The Art Car concept began in1976, when Alexander Calder was commissioned to embellish the BMW of his friend, French racing driver Herve Poulain. However the project stalled and the cars were warehoused at the BMW 5series plant in Germany until they were resurrected and bought to Australia.
As the project manager for the BMW Art Car Collection I worked closely with both Ken Done and Aboriginal artist Michael Jagamara Nelson.
When commissioned, Ken Done, made his racing car as optimistic and colourful as his pictures. The style he chose was intended on one hand to express the fascinating appeal of the M3 as a fast and dynamic automobile, while on the other hand it had to be typically Australian.
This is why Done intentionally chose an abstract rendition of parrots and parrot fish: ‘Both are beautiful and move at fantastic speed. I wanted my Art Car to convey the same impression.” He said at the time.
The Art Car Collection was not without its dramas.
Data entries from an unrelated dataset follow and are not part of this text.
(* ===== verification/ToyExprs.v ===== *)
(** A small expression language that satisfies [ExprLangLaws], for worked examples: an expression
    is any line of text, unparsed as itself; a string literal is a quote followed by the bits of
    the string. *)

From S2P Require Import Prelude ClassAd.

Open Scope Z_scope.

Definition line : Type := { b : bytes | lineb b }.

#[export] Instance line_eq_dec : EqDecision line.
Proof.
  intros [a Ha] [b Hb]. destruct (decide (a = b)) as [Heq|Hne].
  - left. destruct Heq. by rewrite (proof_irrel Ha Hb).
  - right. intros [= Heq]. done.
Defined.

Definition line_of (b : bytes) : option line :=
  match decide (Is_true (lineb b)) with
  | left H => Some (exist _ b H)
  | right _ => None
  end.

Definition bit (b : bool) : ascii := if b then "1"%char else "0"%char.
Definition unbit (c : ascii) : bool := bool_decide (c = "1"%char).
Definition bits (c : ascii) : bytes :=
  match c with Ascii a b c d e f g h => [bit a; bit b; bit c; bit d; bit e; bit f; bit g; bit h] end.
Fixpoint unbits (s : bytes) : bytes :=
  match s with
  | a :: b :: c :: d :: e :: f :: g :: h :: r =>
      Ascii (unbit a) (unbit b) (unbit c) (unbit d) (unbit e) (unbit f) (unbit g) (unbit h) :: unbits r
  | _ => []
  end.

Lemma unbits_bits s : unbits (concat (bits <$> s)) = s.
Proof.
  induction s as [|c s IH]; [done|]. destruct c as [[] [] [] [] [] [] [] []]; simpl; by f_equal.
Qed.
Lemma literal_line s : lineb (SQUOTE :: concat (bits <$> s)).
Proof.
  unfold lineb. simpl. induction s as [|c s IH]; [done|].
  destruct c as [[] [] [] [] [] [] [] []]; simpl; done.
Qed.

Definition toy_literal (s : bytes) : line := exist _ (SQUOTE :: concat (bits <$> s)) (literal_line s).
Definition toy_eval (e : line) : option bytes :=
  match proj1_sig e with
  | c :: r => if bool_decide (c = SQUOTE) then Some (unbits r) else None
  | [] => None
  end.
Lemma undefined_line : lineb (s2b "UNDEFINED").
Proof. done. Qed.

#[export] Instance Toy : ExprLang := {|
  expr := line;
  ParseExpression := line_of;
  ExprTreeToString := @proj1_sig _ _;
  StringLiteral := toy_literal;
  UndefinedLiteral := exist _ (s2b "UNDEFINED") undefined_line;
  EvaluateString := fun _ e => toy_eval e
|}.

#[export] Instance ToyLaws : ExprLangLaws Toy.
Proof.
  split. intros scope s. simpl. unfold toy_eval. simpl. by rewrite unbits_bits.
Qed.
(* ===== verification/PolicyExamples.v ===== *)
(** Job policies on concrete ads: the theorems applied, and two jobs with which the code does not do what
    their policy asks for. *)

From S2P Require Import Prelude ClassAdOps ClassAdEval ClassAdFunctions UserPolicy.

Open Scope Z_scope.

#[local] Instance no_functions : Functions := fun _ => None.
#[local] Instance no_macros : Site := {| time := 1000; param := fun _ => None; ParseExpression := fun _ => None; ExprTreeToString := fun _ => [] |}.

Definition lit (v : Value) : ExprTree := Literal v NO_FACTOR.
Definition job_ad (status : Z) (hold release remove exit_hold exit_remove : Value) : Ad :=
  mkAd (attrs_of [("JobStatus", lit (IntegerValue status)); ("PeriodicHold", lit hold); ("PeriodicRelease", lit release); ("PeriodicRemove", lit remove);
    ("OnExitHold", lit exit_hold); ("OnExitRemove", lit exit_remove); ("ExitBySignal", lit (BooleanValue false)); ("ExitCode", lit (IntegerValue 0))]%string) None None None.
Definition queue (ad : Ad) : EvalState := mkEvalState {[1 := ad]} None None 0.
Definition the_policy : UserPolicy := mkUserPolicy (Some 1) (-1) FS_NotYet None.
Definition T : Value := BooleanValue true.
Definition N : Value := BooleanValue false.

(** A job that exits and is to be removed then. *)
Definition exited : Ad := job_ad 2 N N N N T.
Lemma policy_precedence_witness :
  exists p', AnalyzePolicy false 5 the_policy PERIODIC_THEN_EXIT (queue exited) = Some (Done (queue exited, (p', REMOVE_FROM_QUEUE))) /\
    m_fire_expr p' = Some ATTR_ON_EXIT_REMOVE_CHECK.
Proof.
  apply (policy_precedence false 3 1 exited (queue exited) the_policy PERIODIC_THEN_EXIT 2 (mkPolicy false false false false true)).
  - repeat split.
  - repeat split.
  - reflexivity.
  - reflexivity.
  - intros _. by split; eexists.
Defined.
Lemma policy_explained_witness : explains false 5 1 (queue exited) 2 PERIODIC_THEN_EXIT (mkUserPolicy (Some 1) 1 FS_JobAttribute (Some ATTR_ON_EXIT_REMOVE_CHECK)) REMOVE_FROM_QUEUE.
Proof.
  apply (policy_explained false 5 the_policy 1 PERIODIC_THEN_EXIT (queue exited) (queue exited) 2 (queue exited)); vm_compute; reflexivity.
Defined.

(** A held job whose PeriodicRelease is true. *)
Definition releasable : Ad := job_ad 5 N T N N T.
Definition action_of (r : option (outcome (EvalState * gmap bytes ExprTree))) : option (option ExprTree * option ExprTree) :=
  match r with Some (Done (_, m)) => Some (m !! lower ATTR_TAKE_ACTION, m !! lower ATTR_USER_POLICY_ACTION) | _ => None end.
Definition decision_of (r : option (outcome (EvalState * (UserPolicy * policy_action)))) : option policy_action :=
  match r with Some (Done (_, (_, x))) => Some x | _ => None end.

(** A held job that its policy releases is reported by user_job_policy() as one to be removed. *)
Theorem released_job_is_removed :
  decision_of (AnalyzePolicy false 5 the_policy PERIODIC_ONLY (queue releasable)) = Some RELEASE_FROM_HOLD /\
  action_of (user_job_policy false 5 (Some 1) (queue releasable)) = Some (Some (lit T), Some (lit (IntegerValue REMOVE_JOB))).
Proof. split; vm_compute; reflexivity. Qed.

(** A policy expression with a real value counts as true when it is zero and as false when it
    is not: PeriodicRemove = 0.0 removes the job and PeriodicRemove = 1.0 does not, while the integers 0
    and 1 do what they should. *)
Theorem real_policy_inverted :
  let removes v := decision_of (AnalyzePolicy false 5 the_policy PERIODIC_ONLY (queue (job_ad 2 N N v N T))) in
  removes (RealValue (double_of_Z 0)) = Some REMOVE_FROM_QUEUE /\ removes (RealValue (double_of_Z 1)) = Some STAYS_IN_QUEUE /\
  removes (IntegerValue 0) = Some STAYS_IN_QUEUE /\ removes (IntegerValue 1) = Some REMOVE_FROM_QUEUE.
Proof. vm_compute. done. Qed.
In an effort to test the baking capability of Aboriginal Art in an automotive oven used to bake the paint dry on a motor car, a BMW 3 series door was shipped to Michael Jagamara Nelson in the Northern Territory outback. When the door was returned it was baked and taken to the Powerhouse Museum. Mysteriously the door which overnight was suddenly worth tens of thousands of dollars, disappeared only to turn up months later in the office of the then director of the Powerhouse Museum. It was later donated to the Powerhouse Museum by BMW Australia.